The Michigan Catholic Conference and other Catholic ministries took their request to the Supreme Court after a surprising lower court decision that would have allowed large IRS fines against the ministries.

Based on their religious beliefs, these ministries cannot provide contraceptives and abortion-inducing drugs in their employee health plans.

The federal government has relied heavily on the lower court's decision in other courts around the country, arguing that it should be able to impose similar burdens on religious ministries like the Little Sisters of the Poor, a convent for nuns.

But now, for the sixth time, the Supreme Court has taken steps to protect religious objectors from the contraception mandate.
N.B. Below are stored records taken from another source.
Lemma window_loop_spec bs al (w N : nat) k : forall cols (r : nat),
  0 < al -> (0 < w)%nat -> (k <= N <= length hs)%nat ->
  columns (window_entry k (k + r)) N cols -> (k + r <= N)%nat -> (r < w)%nat ->
  (forall i, (k <= i < k + r)%nat -> cached i) -> (0 < r -> aligned bs al (k + r))%nat ->
  (forall m, (k + r < m <= N)%nat -> ~ window_hit bs al w m) ->
  exists (found : bool) (m : nat) cols',
    window_loop l gids p bs al (Z.of_nat w) (reverse (py_range 0 (Z.of_nat k))) cols (Z.of_nat r)
      = Ok (found, cols', if found then Z.of_nat w else Z.of_nat m)
    /\ (m <= N)%nat /\ window_hit bs al w m /\ (forall m', (m < m' <= N)%nat -> ~ window_hit bs al w m')
    /\ columns (window_entry (m - w) m) (if found then m else N) cols'.
Proof.
  induction k as [|k IH]; intros cols r Hal Hw HN Hc Hr Hrw Hcached Haln Hmax.
  - exists false, r, cols. split_and!; [done|lia|split|exact Hmax|].
    + destruct r; [right; by rewrite Z.mul_0_l, Z.mod_0_l by lia|apply Haln; lia].
    + intros i Hi. apply Hcached. lia.
    + replace (r - w)%nat with 0%nat by lia. done.
  - replace (Z.of_nat (S k)) with (Z.of_nat k + 1) by lia. rewrite py_range_snoc, reverse_snoc by lia.
    cbn [window_loop]. destruct (lookup_spec k) as (o & -> & Ho); [lia|]. cbn [mbind res_bind].
    destruct o as [bks|].
    2:{ apply (IH cols 0%nat); try lia.
        - eapply columns_impl; [exact Hc|]. intros i g b _ [? _]. split; [done|lia].
        - intros m Hm [Hma Hmc]. destruct (decide (S k + r < m)%nat); [by apply (Hmax m); [lia|split]|].
          apply Ho, Hmc. lia. }
    destruct Ho as [Hbks Hck].
    destruct (unaligned_spec bs al k Hal) as (u & Hu & Hu').
    assert (exists skip : bool, (if Z.of_nat r =? 0 then unaligned bs al (Z.of_nat k) else Ok false) = Ok skip
              /\ if skip then r = 0%nat /\ ~ aligned bs al (S k) else aligned bs al (S k + r)) as (skip & -> & Hskip).
    { destruct (Z.eqb_spec (Z.of_nat r) 0) as [Hr0|Hr0].
      - exists u. split; [done|]. destruct u; [split; [lia|]|].
        + intros Ha. by apply Hu' in Ha.
        + replace (S k + r)%nat with (S k) by lia. by apply Hu'.
      - exists false. split; [done|]. apply Haln. lia. }
    cbn [mbind res_bind]. destruct skip.
    { destruct Hskip as [-> Hna]. apply (IH cols 0%nat); try lia.
      - eapply columns_impl; [exact Hc|]. intros i g b _ [? _]. split; [done|lia].
      - intros m Hm Hwm. destruct (decide (m = S k)) as [->|]; [by destruct Hwm|]. apply (Hmax m); [lia|done]. }
    destruct (set_each_spec (window_entry (S k) (S k + r)) (window_entry k (S k + r)) N k cols bks)
      as (cols' & -> & Hc').
    { done. } { lia. }
    { eapply Forall2_impl; [exact Hbks|]. intros g b Hb. split; [by left|done]. }
    { intros j g b Hj [H1 H2]. split; [done|]. intros. apply H2. lia. }
    cbn [mbind res_bind]. replace (Z.of_nat r + 1) with (Z.of_nat (S r)) by lia.
    assert (forall i, (k <= i < S k + r)%nat -> cached i) as Hcached'.
    { intros i Hi. destruct (decide (i = k)) as [->|]; [done|]. apply Hcached. lia. }
    destruct (Z.leb_spec (Z.of_nat w) (Z.of_nat (S r))) as [Hfin|Hgo].
    + exists true, (S k + r)%nat, (take (S k + r)%nat <$> cols').
      replace (S r) with w by lia. split_and!; [|lia|split; [done|]|done|].
      * do 3 f_equal. apply list_fmap_ext. intros _ c _. rewrite py_upto_nonneg by lia. f_equal. lia.
      * intros i Hi. apply Hcached'. lia.
      * replace (S k + r - w)%nat with k by lia. by apply (columns_take _ N).
    + replace (S k + r)%nat with (k + S r)%nat in * by lia.
      apply (IH cols' (S r)); try lia; [done|done|by intros _|done].
Qed.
"The government keeps making the same bad arguments and the Supreme Court keeps rejecting them -- every single time. This is because the government can obviously come up with ways to distribute contraceptives without the forced involvement of Catholic ministries," Mark Rienzi, senior counsel for the Becket Fund for Religious Liberty, said.

Over 750 plaintiffs in the other nonprofit cases have been granted protection from the unconstitutional mandate, which forces religious ministries to either violate their faith or pay massive IRS penalties.  

"As with the Supreme Court's decisions in Little Sisters of the Poor and Hobby Lobby, this is a strong signal that the Supreme Court will ultimately reject the government's narrow view of religious liberty. And it makes it less likely that lower courts will accept arguments the Supreme Court has rejected over and over and over again," Rienzi said.

The Supreme Court has previously granted relief to the following religious objectors to the mandate: Little Sisters of the Poor (December 2013 and January 2014); Hobby Lobby (June 2014); Wheaton College (July 2014); University of Notre Dame (March 2015); Archbishop Zubik and the Diocese of Pittsburgh (April 2015).